— TASK INPUTS —
☆ ☆ ☆ ☆ ☆ ☆ ☆

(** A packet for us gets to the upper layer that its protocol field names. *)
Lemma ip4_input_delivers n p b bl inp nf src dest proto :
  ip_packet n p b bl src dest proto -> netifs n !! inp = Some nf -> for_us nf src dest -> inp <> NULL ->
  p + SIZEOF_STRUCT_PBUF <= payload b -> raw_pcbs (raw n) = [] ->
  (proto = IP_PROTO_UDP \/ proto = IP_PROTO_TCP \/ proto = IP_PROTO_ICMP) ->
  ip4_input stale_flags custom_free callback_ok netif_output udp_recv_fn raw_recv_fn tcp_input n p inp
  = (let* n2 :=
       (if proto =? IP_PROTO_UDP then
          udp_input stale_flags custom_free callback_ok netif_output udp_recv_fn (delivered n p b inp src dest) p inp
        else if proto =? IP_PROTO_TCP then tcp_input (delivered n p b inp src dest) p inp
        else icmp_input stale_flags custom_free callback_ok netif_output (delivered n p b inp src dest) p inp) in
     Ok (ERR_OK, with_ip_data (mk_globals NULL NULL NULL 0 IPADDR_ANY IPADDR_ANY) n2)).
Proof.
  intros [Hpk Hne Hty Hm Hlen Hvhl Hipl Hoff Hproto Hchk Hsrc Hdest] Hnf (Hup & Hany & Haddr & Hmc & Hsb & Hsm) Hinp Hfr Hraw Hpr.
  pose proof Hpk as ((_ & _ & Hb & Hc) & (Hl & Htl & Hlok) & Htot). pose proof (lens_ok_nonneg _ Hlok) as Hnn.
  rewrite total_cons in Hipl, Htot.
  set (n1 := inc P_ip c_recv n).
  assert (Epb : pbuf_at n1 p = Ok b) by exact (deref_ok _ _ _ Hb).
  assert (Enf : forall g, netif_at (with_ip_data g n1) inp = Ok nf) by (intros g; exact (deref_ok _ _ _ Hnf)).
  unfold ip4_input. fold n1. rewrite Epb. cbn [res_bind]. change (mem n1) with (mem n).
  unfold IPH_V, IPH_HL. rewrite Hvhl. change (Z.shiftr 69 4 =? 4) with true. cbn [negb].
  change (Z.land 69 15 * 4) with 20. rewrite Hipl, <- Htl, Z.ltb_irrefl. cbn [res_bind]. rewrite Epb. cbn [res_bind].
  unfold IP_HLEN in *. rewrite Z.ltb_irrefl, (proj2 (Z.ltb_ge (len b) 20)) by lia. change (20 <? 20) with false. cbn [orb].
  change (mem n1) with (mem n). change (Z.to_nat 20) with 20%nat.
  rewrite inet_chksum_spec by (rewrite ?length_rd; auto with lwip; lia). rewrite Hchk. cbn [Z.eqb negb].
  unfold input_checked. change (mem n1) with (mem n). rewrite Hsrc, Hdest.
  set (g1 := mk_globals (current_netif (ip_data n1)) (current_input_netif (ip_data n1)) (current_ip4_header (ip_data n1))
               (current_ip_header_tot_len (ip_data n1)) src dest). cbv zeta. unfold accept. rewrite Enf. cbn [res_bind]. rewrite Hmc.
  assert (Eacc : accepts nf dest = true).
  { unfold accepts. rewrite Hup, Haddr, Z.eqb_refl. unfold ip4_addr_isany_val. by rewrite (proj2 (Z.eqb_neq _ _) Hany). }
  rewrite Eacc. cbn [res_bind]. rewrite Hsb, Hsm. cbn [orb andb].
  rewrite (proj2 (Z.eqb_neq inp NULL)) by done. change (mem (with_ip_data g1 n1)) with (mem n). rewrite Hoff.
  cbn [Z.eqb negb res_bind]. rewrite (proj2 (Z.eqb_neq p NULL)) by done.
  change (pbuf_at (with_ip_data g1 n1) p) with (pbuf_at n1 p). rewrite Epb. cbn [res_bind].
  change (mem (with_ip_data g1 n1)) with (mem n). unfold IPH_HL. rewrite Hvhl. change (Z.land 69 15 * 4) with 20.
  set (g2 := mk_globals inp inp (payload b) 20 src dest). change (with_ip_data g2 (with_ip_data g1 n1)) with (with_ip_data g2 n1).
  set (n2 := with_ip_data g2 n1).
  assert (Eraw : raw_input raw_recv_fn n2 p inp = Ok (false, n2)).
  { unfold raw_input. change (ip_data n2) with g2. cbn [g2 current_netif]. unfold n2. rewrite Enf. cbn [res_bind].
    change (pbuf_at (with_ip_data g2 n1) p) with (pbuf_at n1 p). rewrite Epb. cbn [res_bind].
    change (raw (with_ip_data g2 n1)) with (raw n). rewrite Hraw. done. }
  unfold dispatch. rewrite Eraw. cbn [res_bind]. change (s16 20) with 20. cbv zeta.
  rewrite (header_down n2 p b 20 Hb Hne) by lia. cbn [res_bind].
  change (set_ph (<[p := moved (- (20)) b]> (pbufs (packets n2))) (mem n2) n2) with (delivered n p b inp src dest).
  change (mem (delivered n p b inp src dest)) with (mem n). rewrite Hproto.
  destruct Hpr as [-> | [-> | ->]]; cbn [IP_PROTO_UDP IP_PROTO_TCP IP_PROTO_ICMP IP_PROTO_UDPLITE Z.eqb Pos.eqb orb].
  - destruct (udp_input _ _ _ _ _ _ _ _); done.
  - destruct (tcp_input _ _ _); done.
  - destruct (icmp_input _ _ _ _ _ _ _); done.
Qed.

☆ ☆ ☆ ☆ ☆ ☆ ☆

— REQUIRED ACTION —
Return the whole listing as it stands. Nothing may be altered.

— SOLUTION TO THIS EXERCISE —
(** A packet for us gets to the upper layer that its protocol field names. *)
Lemma ip4_input_delivers n p b bl inp nf src dest proto :
  ip_packet n p b bl src dest proto -> netifs n !! inp = Some nf -> for_us nf src dest -> inp <> NULL ->
  p + SIZEOF_STRUCT_PBUF <= payload b -> raw_pcbs (raw n) = [] ->
  (proto = IP_PROTO_UDP \/ proto = IP_PROTO_TCP \/ proto = IP_PROTO_ICMP) ->
  ip4_input stale_flags custom_free callback_ok netif_output udp_recv_fn raw_recv_fn tcp_input n p inp
  = (let* n2 :=
       (if proto =? IP_PROTO_UDP then
          udp_input stale_flags custom_free callback_ok netif_output udp_recv_fn (delivered n p b inp src dest) p inp
        else if proto =? IP_PROTO_TCP then tcp_input (delivered n p b inp src dest) p inp
        else icmp_input stale_flags custom_free callback_ok netif_output (delivered n p b inp src dest) p inp) in
     Ok (ERR_OK, with_ip_data (mk_globals NULL NULL NULL 0 IPADDR_ANY IPADDR_ANY) n2)).
Proof.
  intros [Hpk Hne Hty Hm Hlen Hvhl Hipl Hoff Hproto Hchk Hsrc Hdest] Hnf (Hup & Hany & Haddr & Hmc & Hsb & Hsm) Hinp Hfr Hraw Hpr.
  pose proof Hpk as ((_ & _ & Hb & Hc) & (Hl & Htl & Hlok) & Htot). pose proof (lens_ok_nonneg _ Hlok) as Hnn.
  rewrite total_cons in Hipl, Htot.
  set (n1 := inc P_ip c_recv n).
  assert (Epb : pbuf_at n1 p = Ok b) by exact (deref_ok _ _ _ Hb).
  assert (Enf : forall g, netif_at (with_ip_data g n1) inp = Ok nf) by (intros g; exact (deref_ok _ _ _ Hnf)).
  unfold ip4_input. fold n1. rewrite Epb. cbn [res_bind]. change (mem n1) with (mem n).
  unfold IPH_V, IPH_HL. rewrite Hvhl. change (Z.shiftr 69 4 =? 4) with true. cbn [negb].
  change (Z.land 69 15 * 4) with 20. rewrite Hipl, <- Htl, Z.ltb_irrefl. cbn [res_bind]. rewrite Epb. cbn [res_bind].
  unfold IP_HLEN in *. rewrite Z.ltb_irrefl, (proj2 (Z.ltb_ge (len b) 20)) by lia. change (20 <? 20) with false. cbn [orb].
  change (mem n1) with (mem n). change (Z.to_nat 20) with 20%nat.
  rewrite inet_chksum_spec by (rewrite ?length_rd; auto with lwip; lia). rewrite Hchk. cbn [Z.eqb negb].
  unfold input_checked. change (mem n1) with (mem n). rewrite Hsrc, Hdest.
  set (g1 := mk_globals (current_netif (ip_data n1)) (current_input_netif (ip_data n1)) (current_ip4_header (ip_data n1))
               (current_ip_header_tot_len (ip_data n1)) src dest). cbv zeta. unfold accept. rewrite Enf. cbn [res_bind]. rewrite Hmc.
  assert (Eacc : accepts nf dest = true).
  { unfold accepts. rewrite Hup, Haddr, Z.eqb_refl. unfold ip4_addr_isany_val. by rewrite (proj2 (Z.eqb_neq _ _) Hany). }
  rewrite Eacc. cbn [res_bind]. rewrite Hsb, Hsm. cbn [orb andb].
  rewrite (proj2 (Z.eqb_neq inp NULL)) by done. change (mem (with_ip_data g1 n1)) with (mem n). rewrite Hoff.
  cbn [Z.eqb negb res_bind]. rewrite (proj2 (Z.eqb_neq p NULL)) by done.
  change (pbuf_at (with_ip_data g1 n1) p) with (pbuf_at n1 p). rewrite Epb. cbn [res_bind].
  change (mem (with_ip_data g1 n1)) with (mem n). unfold IPH_HL. rewrite Hvhl. change (Z.land 69 15 * 4) with 20.
  set (g2 := mk_globals inp inp (payload b) 20 src dest). change (with_ip_data g2 (with_ip_data g1 n1)) with (with_ip_data g2 n1).
  set (n2 := with_ip_data g2 n1).
  assert (Eraw : raw_input raw_recv_fn n2 p inp = Ok (false, n2)).
  { unfold raw_input. change (ip_data n2) with g2. cbn [g2 current_netif]. unfold n2. rewrite Enf. cbn [res_bind].
    change (pbuf_at (with_ip_data g2 n1) p) with (pbuf_at n1 p). rewrite Epb. cbn [res_bind].
    change (raw (with_ip_data g2 n1)) with (raw n). rewrite Hraw. done. }
  unfold dispatch. rewrite Eraw. cbn [res_bind]. change (s16 20) with 20. cbv zeta.
  rewrite (header_down n2 p b 20 Hb Hne) by lia. cbn [res_bind].
  change (set_ph (<[p := moved (- (20)) b]> (pbufs (packets n2))) (mem n2) n2) with (delivered n p b inp src dest).
  change (mem (delivered n p b inp src dest)) with (mem n). rewrite Hproto.
  destruct Hpr as [-> | [-> | ->]]; cbn [IP_PROTO_UDP IP_PROTO_TCP IP_PROTO_ICMP IP_PROTO_UDPLITE Z.eqb Pos.eqb orb].
  - destruct (udp_input _ _ _ _ _ _ _ _); done.
  - destruct (tcp_input _ _ _); done.
  - destruct (icmp_input _ _ _ _ _ _ _); done.
Qed.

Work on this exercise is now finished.